What you’re trying to do is describe this light box. Not any light box one might be able to build with similar components. This one behaves in a special way. It has a four way switch, it has four different states it can be in.
Also: disregard the possibility of just unplugging it. That doesn’t count as a fifth state. The state we might assume it is in when it is unplugged is not part of the behavior we’re trying to describe. If you prefer, you can think of this as an exercise in describing a plugged in light box with the characteristics given.
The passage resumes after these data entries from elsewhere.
Lemma split_point_digits (s t : string) :
  all_digits s -> split_point (s +:+ "." +:+ t) = (s, Some t).
Proof.
  unfold all_digits. induction s as [|c s IH]; intros Hs.
  - reflexivity.
  - inversion Hs as [|? ? Hc Hs']; subst. rewrite append_cons. cbn [split_point].
    assert (Hdot : Ascii.eqb c "." = false).
    { apply is_ascii_digit_cases in Hc. simpl in Hc. intuition (subst; reflexivity). }
    rewrite Hdot, (IH Hs'). reflexivity.
Qed.

Lemma two_digits_spec (b : Z) :
  (0 <= b < 100)%Z ->
  all_digits (two_digits b) /\ String.length (two_digits b) = 2 /\
  digits_value (two_digits b) = b.
Proof.
  intros Hb.
  assert (Hall : forallb (fun n =>
                   forallb is_ascii_digit (list_ascii_of_string (two_digits (Z.of_nat n)))
                   && (String.length (two_digits (Z.of_nat n)) =? 2)
                   && (digits_value (two_digits (Z.of_nat n)) =? Z.of_nat n)%Z)
                 (seq 0 100) = true) by (vm_compute; reflexivity).
  rewrite forallb_forall in Hall. specialize (Hall (Z.to_nat b)).
  rewrite Z2Nat.id in Hall by lia.
  destruct (proj1 (andb_true_iff _ _) (Hall ltac:(apply in_seq; lia))) as [H1 H3].
  apply andb_true_iff in H1 as [H1 H2].
  split; [|split].
  - unfold all_digits. apply List.Forall_forall. rewrite forallb_forall in H1. exact H1.
  - apply Nat.eqb_eq. exact H2.
  - apply Z.eqb_eq. exact H3.
Qed.

(** X17. A score that is not negative is printed as a decimal numeral
    with two fraction digits, and the number printed is within 0.005 of
    the score. *)
Theorem format_2f_reads_back (q : Q) :
  (0 <= q)%Q ->
  exists c : Z,
    read_decimal (format_2f q) = Some (Finite (c # 100)) /\
    (q - (1 # 200) <= c # 100)%Q /\ (c # 100 <= q + (1 # 200))%Q.
Proof.
  intros Hq. assert (Hn : (0 <= Qnum q)%Z).
  { unfold Qle in Hq. simpl in Hq. lia. }
  set (c := round_half_even ((Z.abs (Qnum q) # Qden q) * 100)).
  assert (Hc : (0 <= c)%Z).
  { apply round_half_even_nonneg. simpl. lia. }
  exists c. split.
  - unfold format_2f. fold c.
    assert (Hneg : Qlt_bool q 0 = false) by (apply Qlt_bool_false; exact Hq).
    rewrite Hneg, append_empty.
    pose proof (Z.div_mod c 100 ltac:(lia)) as Hdm.
    pose proof (Z.mod_pos_bound c 100 ltac:(lia)) as Hmod.
    assert (Ha : (0 <= c / 100)%Z) by (apply Z.div_pos; lia).
    destruct (py_str_digits _ Ha) as [Hda Hnea].
    destruct (two_digits_spec _ Hmod) as (Hdb & Hlb & Hvb).
    set (a := py_str (c / 100)) in *. set (b := two_digits (c mod 100)) in *.
    unfold read_decimal.
    assert (Hfirst : match a +:+ "." +:+ b with
                     | String ch s' =>
                         if Ascii.eqb ch "-" then (true, s') else (false, a +:+ "." +:+ b)
                     | EmptyString => (false, a +:+ "." +:+ b)
                     end = (false, a +:+ "." +:+ b)).
    { destruct a as [|ch a']; [congruence|]. rewrite append_cons.
      inversion Hda as [|? ? Hch _]; subst. apply is_ascii_digit_cases in Hch.
      simpl in Hch. intuition (subst; reflexivity). }
    rewrite Hfirst, (split_point_digits a b Hda). cbn [from_option]. unfold id.
    destruct (uint_of_digits (a +:+ b) (all_digits_append _ _ Hda Hdb))
      as (u & Hu & Hv).
    destruct (a +:+ b) as [|ch ab] eqn:Hab.
    { destruct a; [congruence | discriminate Hab]. }
    cbv beta iota. rewrite Hu. rewrite <- Hab in Hv.
    assert (Hval : Z.of_uint u = c).
    { rewrite of_uint_value, Hv. fold (digits_value (a +:+ b)).
      rewrite digits_value_append, Hlb, Hvb. unfold a.
      rewrite digits_value_py_str by exact Ha. change (10 ^ Z.of_nat 2)%Z with 100%Z.
      lia. }
    rewrite Hval, Hlb. reflexivity.
  - pose proof (round_half_even_near ((Z.abs (Qnum q) # Qden q) * 100)) as Hnear.
    fold c in Hnear. cbn [Qmult Qnum Qden] in Hnear.
    rewrite (Z.abs_eq (Qnum q)) in Hnear by exact Hn.
    rewrite Pos.mul_1_r in Hnear.
    destruct q as [n d]. cbn [Qnum Qden] in *.
    unfold Qle, Qminus, Qplus, Qopp. cbn [Qnum Qden]. split; lia.
Qed.

(** ** The main program *)

Lemma print_recs_spec (recs : list (string * Q)) (c : console) :
  print_recs recs c
  = (Return tt,
     {| stdin := stdin c;
        stdout := stdout c ++ map (fun r => rec_line r +:+ newline) recs |}).
Proof.
  revert c. induction recs as [|r recs IH]; intros c.
  - simpl. rewrite app_nil_r. destruct c; reflexivity.
  - cbn [print_recs]. unfold mbind at 1, io_bind at 1. unfold print at 1, write.
    rewrite IH. cbn [stdin stdout map]. rewrite <- app_assoc. reflexivity.
Qed.

Section MainFacts.

Variable float_of_string : string -> option pyfloat.
Context `{Algo}.
Variable movies : DataFrame Movie.
Variable ratings : DataFrame Rating.
Variable rng : list nat.

Lemma main_unfold (c : console) genre line rest min_year :
  stdin c = genre :: line :: rest ->
  py_int line = Return min_year ->
  main float_of_string movies ratings rng c =
  match get_movies_by_genre_and_year movies rng genre min_year 15 with
  | Raise (ValueError err) =>
      (Return SystemExit,
       {| stdin := rest; stdout := asked c ++ [(newline +:+ err) +:+ newline] |})
  | Raise e => (Raise e, {| stdin := rest; stdout := asked c |})
  | Unsupported => (Unsupported, {| stdin := rest; stdout := asked c |})
  | Return sample =>
      rate_and_recommend float_of_string movies ratings genre min_year sample
        {| stdin := rest; stdout := asked c |}
  end.
Proof.
  intros Hin Hy. unfold main, asked.
  unfold mbind at 1, io_bind at 1. unfold input at 1. rewrite Hin.
  unfold mbind at 1, io_bind at 1. unfold input at 1. cbn [stdin stdout].
  unfold mbind at 1, io_bind at 1. unfold lift at 1. rewrite Hy.
  rewrite <- app_assoc. cbn [app].
  destruct (get_movies_by_genre_and_year movies rng genre min_year 15)
    as [sample|[err| | | |]|]; reflexivity.
Qed.


(** X19. When movies are offered and no reply records a rating, the
    program says that no ratings were given and ends by [SystemExit],
    whatever the prediction algorithm: the model is not consulted. *)
Theorem main_exits_without_ratings (c : console) genre line replies min_year sample :
  stdin c = genre :: line :: replies ->
  py_int line = Return min_year ->
  get_movies_by_genre_and_year movies rng genre min_year 15 = Return sample ->
  length sample <= length replies ->
  Forall (fun rl => recorded float_of_string rl.1 rl.2 = [])
         (zip (values sample) replies) ->
  main float_of_string movies ratings rng c
  = (Return SystemExit,
     {| stdin := drop (length sample) replies;
        stdout := (asked c ++ banner ::
                     flat_map (fun rl => written float_of_string rl.1 rl.2)
                              (zip (values sample) replies))
                  ++ [(newline +:+ "No ratings given — exiting.") +:+ newline] |}).
Proof.
  intros Hin Hy Hsample Hlen Hnone.
  rewrite (main_unfold c genre line replies min_year Hin Hy), Hsample.
  unfold rate_and_recommend. unfold mbind at 1, io_bind at 1.
  unfold get_user_ratings.
  unfold mbind at 1, io_bind at 1. unfold print at 1, write. cbn [stdin stdout].
  unfold mbind at 1, io_bind at 1.
  rewrite for_each_row_spec by (simpl; assumption). cbn [stdin stdout].
  assert (Hflat : flat_map (fun rl => recorded float_of_string rl.1 rl.2)
                           (zip (values sample) replies) = []).
  { induction Hnone as [|rl l Hrl _ IH]; [reflexivity|]. simpl. rewrite Hrl, IH.
    reflexivity. }
  rewrite Hflat. cbn [app range_index length seq combine empty mret io_ret].
  unfold mbind at 1, io_bind at 1. unfold print at 1, write.
  cbn [stdin stdout]. rewrite <- !app_assoc. reflexivity.
Qed.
It’s not really a coincidence that this has been assigned as a homework problem in LX522. It’s not about language, but the things we were talking about are relevant. Think about it in light of the discussion of plurality and English nouns, for example. An English noun can be in exactly one of only two states (plural or singular), and this light box can be in exactly one of only four states (red, magenta, yellow, white).
Only four.
Not eight.
Also, in part 6, when I refer to the “descriptive generalization” from part 2, I mean the description you gave, in terms of features, of when the buzzing occurs. In part 5 you should already have discovered that it’s kind of hard to state when the buzzing occurs in one of the two models (binary features vs. privative features). Part 6 is about fixing it, changing the proposal just a little bit so that you can describe the buzzing in the model where it was a problem. That’s what I meant by “capture the generalization”: describing it simply in terms of the feature model.
It’s hard to write hints and not just give away what I had in mind, but maybe this will help if you’re feeling stuck on it.